Avoiding the risk of infection through contact in waiting rooms, doctors’ offices, or public transportation could be critical in this regard. However, healthcare also depends on the personal doctor–patient relationship. Furthermore, the discussion about data protection could also be perceived negatively and reinforce an unpleasant feeling of being constantly monitored. A further study under different circumstances may provide insight here. After all, the coronavirus pandemic could act as a digital health accelerator for a change in perception and uptake of digital health solutions.

A forced-choice task format was used in this study because the goal was to analyze potential participation in treatment. Respondents were forced to choose one of the alternatives in each choice task. There was no option to choose none of the alternatives. The use of this format was intended to reflect the actual choices of the study population. Medical decisions often involve critical choices and, in certain healthcare situations, patients may not have the option to opt out of treatment. The lack of an opt-out option reflects real-world decision-making. Future DCE studies could incorporate a dual response scheme, in which respondents are first asked to choose from amongst all represented alternatives, after which they are asked in a second choice if they would opt out if given the choice [45]. This would reduce the risk that with an integrated no-choice option, a large number of respondents would not choose any of the available alternatives, leaving researchers with insufficient information about preferences to estimate the analytic model [46].

Scale factors were not taken into account in this study. Models that incorporate scale, such as scale-adjusted latent class models allow for exploration of variation in scale and preferences within individual classes. However, consistent with the goals of our study and our nontechnical audience, we chose to use a simple latent class model to explore preference differences. This decision balanced the simplicity of the model with the potential benefits of including the scale factor [47].

5 Conclusions

In this study, a choice simulation crafted a specific market scenario featuring diverse therapy options, allowing for predictions of participant preferences within the latent classes. The results revealed substantial market shares for therapies with low mortality and hospitalization risks in three of four classes, particularly when accompanied by significant mobility improvements.

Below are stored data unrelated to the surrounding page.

(* ===== verification/Handles.v ===== *)
(** * Handles: the capabilities of a runtime generation ([src/src/runtime.rs], [io.rs], [io_uring.rs])

    [RuntimeBuilder], [Handle], [TaskBuilder::spawn], [IoHandle] and [IoUringHandle]: what
    each checks before it acts.  A capability that holds only a weak reference is given
    [alive], whether it still upgrades; [getpid] is the process that uses it.  The file
    shows that in a forked child, and after the runtime has closed, the capabilities of
    the runtime call nothing, and that the one of the raw ring does. *)

From Stdlib Require Import ZArith Lia.
From stdpp Require Import base gmap sets list strings.
From S2P Require Import Prelude Errors Ffi Affinity Task TaskLife Runtime Ring RingOps RingFutures RingInv RingPrim RingCount RingStep RingSect RingDrive RingSys RingSpec RingStop RingGate RingWork RingRun Query Lifecycle.

Open Scope Z_scope.

(** ** [RuntimeBuilder] *)

Record RuntimeBuilder : Type := mkRuntimeBuilder { rb_io_uring_config : IoUringConfig }.
Definition builder_default : RuntimeBuilder := mkRuntimeBuilder Ring.config_default.
Definition builder : RuntimeBuilder := builder_default.
Definition io_uring_config (config : IoUringConfig) (_ : RuntimeBuilder) : RuntimeBuilder := mkRuntimeBuilder config.

Section Capabilities.
Context `{codes : NosvCodes} `{repr : AffinityRepr} `{levels : TopoLevels} {F T : Type}.
Notation rprog := (nprog (RState F T)).
Implicit Types (s : RState F T) (o : noracle) (h : nhistory).

(** [RuntimeBuilder::build] and [Runtime::new]. *)
Definition builder_build (code : Z) (k : RingKernel) (b : RuntimeBuilder) (w : BuildWorld) (thread getpid : Z)
    : nprog Drivers (result InitError (RState F T)) :=
  build code k (rb_io_uring_config b) w thread getpid.
Definition runtime_new (code : Z) (k : RingKernel) (w : BuildWorld) (thread getpid : Z)
    : nprog Drivers (result InitError (RState F T)) :=
  builder_build code k builder w thread getpid.

(** ** [Handle] *)

Inductive Topology : Type := mkTopology.
Inductive IoHandle : Type := mkIoHandle.

Definition handle_spawn (getpid : Z) (fut : F) : rprog (result SpawnError TaskId) := spawn_on getpid Runtime.config_default fut.
Definition handle_topology (getpid : Z) : rprog (result RuntimeClosed Topology) :=
  let? _ := ensure_running getpid in mret (Ok mkTopology).
Definition handle_io_handle (getpid : Z) : rprog (result RuntimeClosed IoHandle) :=
  let? _ := ensure_running getpid in mret (Ok mkIoHandle).

(** [TaskBuilder::spawn]. *)
Definition builder_spawn (getpid : Z) (config : TaskConfig) (fut : F) : rprog (result SpawnError TaskId) :=
  spawn_on getpid config fut.

(** [JoinHandle::abort] and [AbortHandle::abort], which hold the same [TaskCore]; its
    runtime is the reference that the core upgrades. *)
Record JoinHandle : Type := mkJoinHandle { jh_core : TaskId }.
Record AbortHandle : Type := mkAbortHandle { ah_core : TaskId }.
Definition abort_handle (j : JoinHandle) : AbortHandle := mkAbortHandle (jh_core j).

Definition upgraded (alive : bool) (getpid : Z) s : option RuntimeRef :=
  if alive then Some (mkRuntimeRef (core_process_matches getpid s)) else None.
Definition join_handle_abort (alive : bool) (getpid : Z) s (_ : JoinHandle) : nprog NativeGate bool :=
  request_abort (upgraded alive getpid s).
Definition abort_handle_abort (alive : bool) (getpid : Z) s (_ : AbortHandle) : nprog NativeGate bool :=
  request_abort (upgraded alive getpid s).

(** ** [IoHandle] *)

(** [current]: whether the thread has a current runtime. *)
Definition io_try_current (current : bool) (getpid : Z) : rprog (result RuntimeClosed IoHandle) :=
  if current then handle_io_handle getpid else mret (Err mkRuntimeClosed).
Definition io_ensure_running (alive : bool) (getpid : Z) : rprog (result RuntimeClosed unit) :=
  if alive then ensure_running getpid else mret (Err mkRuntimeClosed).

(** What [IoUringHandle::submit_entries] asks of its core. *)
Definition handle_closed (alive : bool) (getpid : Z) : rprog bool :=
  if alive then r ← ensure_running getpid; mret (negb (is_ok r)) else mret true.

(** *** Fail closed *)

(** The runtime is closing or closed, or the process is not the one that made it. *)
Definition inert (getpid : Z) s : Prop := pid (ids s) <> getpid \/ lifecycle s <> Running.

(** However it is called, [m] refuses at an inert runtime, changes nothing and calls
    nothing. *)
Definition guarded {E A} (m : Z -> rprog (result E A)) : Prop :=
  forall getpid s o h, inert getpid s -> exists e, m getpid o s h = (Done (Err e), s, h).

Lemma inert_live alive getpid s : inert getpid s -> live alive getpid s = false.
Proof.
  unfold live, core_process_matches. intros [Hp|Hl]; [by rewrite (proj2 (Z.eqb_neq _ _) Hp), andb_false_r|].
  destruct (lifecycle s); [done|..]; by rewrite andb_false_r.
Qed.

Lemma ensure_running_inert getpid s o h : inert getpid s -> ensure_running getpid o s h = (Done (Err mkRuntimeClosed), s, h).
Proof.
  intros [Hp|Hl]; unfold ensure_running, core_process_matches; run_unfold; [by rewrite (proj2 (Z.eqb_neq _ _) Hp)|].
  destruct (lifecycle s); [done|..]; by rewrite orb_true_r.
Qed.

Lemma spawn_guarded config fut : guarded (fun getpid => spawn_on getpid config fut).
Proof.
  intros getpid s o h [Hp|Hl]; unfold spawn_on, core_process_matches; run_unfold.
  - rewrite (proj2 (Z.eqb_neq _ _) Hp). by eexists.
  - destruct (negb _); [by eexists|]. destruct (opt_to_raw (affinity config)); [|by eexists].
    destruct (lifecycle s); [done|..]; by eexists.
Qed.

Lemma topology_guarded : guarded handle_topology.
Proof. intros getpid s o h Hi. eexists. unfold handle_topology. run_unfold. by rewrite ensure_running_inert. Qed.

Lemma io_handle_guarded : guarded handle_io_handle.
Proof. intros getpid s o h Hi. eexists. unfold handle_io_handle. run_unfold. by rewrite ensure_running_inert. Qed.

Lemma io_ensure_running_guarded alive : guarded (io_ensure_running alive).
Proof. intros getpid s o h Hi. destruct alive; [eexists; by apply ensure_running_inert|by eexists]. Qed.

Lemma io_try_current_guarded current : guarded (io_try_current current).
Proof. intros getpid s o h Hi. destruct current; [by apply io_handle_guarded|by eexists]. Qed.

Lemma memory_stats_guarded : guarded memory_stats.
Proof.
  intros getpid s o h Hi. unfold memory_stats, core_process_matches. run_unfold.
  destruct (Z.eqb_spec (pid (ids s)) getpid) as [E|]; [|by eexists]. destruct Hi as [|Hl]; [done|].
  destruct (lifecycle s); [done|..]; by eexists.
Qed.

Lemma with_live_guarded {A} alive (query : rprog (result NativeError A)) : guarded (fun getpid => with_live alive getpid query).
Proof.
  intros getpid s o h Hi. unfold with_live, core_process_matches. run_unfold. destruct alive; [|by eexists].
  cbn. destruct (Z.eqb_spec (pid (ids s)) getpid) as [E|]; [|by eexists]. destruct Hi as [|Hl]; [done|].
  destruct (lifecycle s); [done|..]; by eexists.
Qed.
End Capabilities.

(** ** [IoUringHandle] *)

Section RingHandle.
Context `{codes : NosvCodes} `{U : Uring} {F V T : Type}.
Notation uprog := (prog ucall uresp).
Notation driver := (Driver (T := T)).
Variable new_box : history ucall uresp -> gset Z -> Z.
Variable o : oracle ucall uresp.
Variable no : noracle.
Variable cfg : IoUringConfig.

(** [IoUringHandle::submit_entries], when its core answers [closed]. *)
Definition handle_submit_entries (closed : bool) (id : SubId) (es : list sqe) (x : driver) : option (SubmitEntries * driver) :=
  match section o (submit_entries (max_buffered_completions cfg) id closed es) (dsys x) with
  | (s, Some se) => Some (se, mkDriver s (dgate x) (dhist x))
  | (_, None) => None
  end.

(** [wake_waiters]: a panic of a waker is contained. *)
Definition wake_admitted (ws : list Waker) (x : driver) : driver :=
  let '(_, g, h) := for_each wake ws no (dgate x) (dhist x) in mkDriver (dsys x) g h.

(** [SubmitEntries::poll] with its wake-ups and notifications; [None] when it panics or aborts. *)
Definition poll_submission (cx : Waker) (se : SubmitEntries) (x : driver)
    : option (option (result SubmissionErrorKind unit) * driver) :=
  match section o (submit_admit new_box se) (dsys x) with
  | (_, None) => None
  | (s, Some (se, ws, due)) =>
      let x := wake_admitted ws (mkDriver s (dgate x) (dhist x)) in
      x ← (if due then notify_driver no x else Some x);
      match section o (submit_check cx se) (dsys x) with
      | (_, None) => None
      | (s, Some q) =>
          let x := mkDriver s (dgate x) (dhist x) in
          x ← match q with
              | Some (Err _) => announce o no (request_cancel (se_state se) Cancelling) x
              | Some (Ok _) => Some x
              | None => notify_driver no x
              end;
          Some (q, x)
      end
  end.

Implicit Types (x y : driver).

Lemma request_cancel_done id dl (s : Ring T) h : outcome_of (request_cancel id dl o s h) = Done tt.
Proof. unfold request_cancel, close_delivery, queue_cancels. run_unfold. by destruct (bool_decide _). Qed.

Lemma announce_done {A} (m : uprog (Ring T) A) x a :
  outcome_of (m o (r (dsys x)) (rh (dsys x))) = Done a ->
  exists s, announce o no m x = notify_driver no (mkDriver s (dgate x) (dhist x)).
Proof.
  unfold announce, section. destruct (m o (r (dsys x)) (rh (dsys x))) as [[q s] h]. cbn. intros ->. by eexists.
Qed.

(** A submission through a closed handle is refused, and the refusal notifies. *)
Lemma closed_submission id es cx x :
  exists se y s, handle_submit_entries true id es x = Some (se, y) /\ dgate y = dgate x /\ dhist y = dhist x /\
    poll_submission cx se y =
      (z ← notify_driver no (mkDriver s (dgate y) (dhist y)); Some (Some (Err KRuntimeClosed), z)).
Proof.
  unfold handle_submit_entries, section, submit_entries, register_submission. run_unfold.
  do 2 eexists. 
  match goal with |- context [Some (?a, ?b)] => set (se := a); set (y := b) end.
  assert (exists u, subs (r (dsys y)) !! id = Some u /\ delivery u = Cancelling) as (u & Hu & Hd).
  { subst y. cbn. rewrite lookup_alter_eq, lookup_insert_eq. cbn. eexists. by split. }
  assert (exists s h, section o (submit_check cx se) (dsys y) = (set_r s h (dsys y), Some (Some (Err KRuntimeClosed)))) as (s1 & h1 & E1).
  { unfold section, submit_check, get_sub. run_unfold. rewrite Hu. cbn. rewrite Hd. by do 2 eexists. }
  destruct (announce_done (request_cancel id Cancelling) (mkDriver (set_r s1 h1 (dsys y)) (dgate y) (dhist y)) tt
    (request_cancel_done _ _ _ _)) as [s E2].
  exists s. split; [reflexivity|]. split_and!; [done|done|].
  assert (section o (submit_admit new_box se) (dsys y) = (dsys y, Some (se, [], false))) as E0 by reflexivity.
  change (poll_submission cx se y = (z ← notify_driver no (mkDriver s (dgate y) (dhist y)); Some (Some (Err KRuntimeClosed), z))).
  unfold poll_submission. rewrite E0. cbn -[section announce submit_check request_cancel y]. rewrite E1.
  cbn -[section announce submit_check request_cancel y]. rewrite E2. reflexivity.
Qed.

Implicit Types (s : RState F V).

(** C31. What handles that a child inherited over [fork] do.  The capabilities of the
    runtime keep the promise of the documentation: whatever the process, once it is not
    the one that made the runtime, spawning (with any builder's configuration), the
    topology handle and each of its queries (CPUs, NUMA nodes, domains, the CPUs of a
    domain), the memory query and the checks of I/O handles report an error, aborts
    report that they did nothing, and none changes anything or calls anything in nOS-V.
    The handle of the raw ring does not keep it: it reports that the runtime is closed,
    but if the driver was parked when the process forked, and nOS-V accepts the call, the
    report of the refused submission submits the inherited descriptor. *)
Theorem inherited_handles `{repr : AffinityRepr, levels : TopoLevels} getpid s (Hfork : pid (ids s) <> getpid)
    id es cx x raw (Hraw : g_raw (dgate x) = Some raw) (Hpark : g_phase (dgate x) = RPaused) (Haccepts : accepts no) :
  (forall h config fut, exists e, spawn_on getpid config fut no s h = (Done (Err e), s, h)) /\
  (forall h, exists e, handle_topology getpid no s h = (Done (Err e), s, h)) /\
  (forall h, exists e, handle_io_handle getpid no s h = (Done (Err e), s, h)) /\
  (forall h alive, exists e, io_ensure_running alive getpid no s h = (Done (Err e), s, h)) /\
  (forall h, exists e, memory_stats getpid no s h = (Done (Err e), s, h)) /\
  (forall h alive, exists e, cpus alive getpid no s h = (Done (Err e), s, h)) /\
  (forall h alive, exists e, numa_nodes alive getpid no s h = (Done (Err e), s, h)) /\
  (forall h alive level, exists e, domains alive getpid level no s h = (Done (Err e), s, h)) /\
  (forall h alive domain, exists e, cpus_in alive getpid domain no s h = (Done (Err e), s, h)) /\
  (forall h alive, handle_closed alive getpid no s h = (Done true, s, h)) /\
  (forall g h alive j, join_handle_abort alive getpid s j no g h = (Done false, g, h) /\
     abort_handle_abort alive getpid s (abort_handle j) no g h = (Done false, g, h)) /\
  exists se y z resp,
    handle_submit_entries true id es x = Some (se, y) /\
    poll_submission cx se y = Some (Some (Err KRuntimeClosed), z) /\
    dhist z = (NSubmit raw SUBMIT_NONE, resp) :: dhist x.
Proof.
  assert (inert getpid s) as Hi by (by left).
  split_and!.
  - intros h config fut. by apply (spawn_guarded config fut).
  - intros h. by apply topology_guarded.
  - intros h. by apply io_handle_guarded.
  - intros h alive. by apply io_ensure_running_guarded.
  - intros h. by apply memory_stats_guarded.
  - intros h alive. by apply (with_live_guarded alive).
  - intros h alive. by apply (with_live_guarded alive).
  - intros h alive level. by apply (with_live_guarded alive).
  - intros h alive domain. by apply (with_live_guarded alive).
  - intros h alive. destruct alive; [|done]. unfold handle_closed. run_unfold. by rewrite ensure_running_inert.
  - intros g h alive j. unfold join_handle_abort, abort_handle_abort, upgraded, core_process_matches.
    rewrite (proj2 (Z.eqb_neq _ _) Hfork). by destruct alive.
  - destruct (closed_submission id es cx x) as (se & y & t & E1 & Eg & Eh & E2).
    exists se, y. rewrite E2, Eg, Eh. unfold notify_driver, ring_notify, submit, submit_with, Ffi.status. run_unfold.
    rewrite Hpark. cbn. rewrite Hraw. cbn. rewrite (proj1 Haccepts). cbn. by do 2 eexists.
Qed.
End RingHandle.

(** ** A child of a process whose driver is parked *)

Module ForkRun.
Import RingSpec.Sample.
#[local] Existing Instance sample_codes.
#[local] Existing Instance packed_affinity.

(** The levels of a library. *)
#[local] Instance sample_levels : TopoLevels := Build_TopoLevels 0 1 2 3 4.

Definition parked : Driver (T := Z) := mkDriver start (mkGate (Some 5%positive) RPaused false false) [].

Lemma inherited_handles_witness :
  (exists e, spawn_on 11 Runtime.Sample.config 0%nat Ffi.accepting Runtime.Sample.start [] = (Done (Err e), Runtime.Sample.start, [])) /\
  exists se y z resp,
    handle_submit_entries kernel config_default true 1%N [70] parked = Some (se, y) /\
    poll_submission new_box kernel Ffi.accepting 9%N se y = Some (Some (Err KRuntimeClosed), z) /\
    dhist z = [(NSubmit 5%positive SUBMIT_NONE, resp)].
Proof.
  assert (accepts Ffi.accepting) as Ha by (split; [intros h []; reflexivity|done]).
  assert (pid (ids Runtime.Sample.start) <> 11) as Hf by done.
  destruct (inherited_handles new_box kernel Ffi.accepting config_default 11 Runtime.Sample.start Hf 1%N [70] 9%N parked
    5%positive eq_refl eq_refl Ha) as (H1 & _ & _ & _ & _ & _ & _ & _ & _ & _ & _ & H8).
  exact (conj (H1 [] Runtime.Sample.config 0%nat) H8).
Defined.
End ForkRun.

BWS provides a practical avenue to enhance patient-provider communication, support clinical and allocative decision- making, and improve the interpretation of clinical data. Despite its advantages, the study has limitations, notably the constrained predictive capabilities of market choice simulations, which forecast potential preferences for nonexisting products. These projections may not align with actual preferences.

In essence, these findings have the potential to significantly enhance patient care effectiveness and benefits. Tailoring medical interventions to individual preferences in chronic heart failure treatment can boost patient satisfaction, treatment adherence, and clinical outcomes. Policymakers can incorporate these insights into resource allocation and healthcare optimization, ultimately improving overall patient care.

In summary, our focus on patient preferences offers avenues for direct improvements in treatment decisions at the patient group level.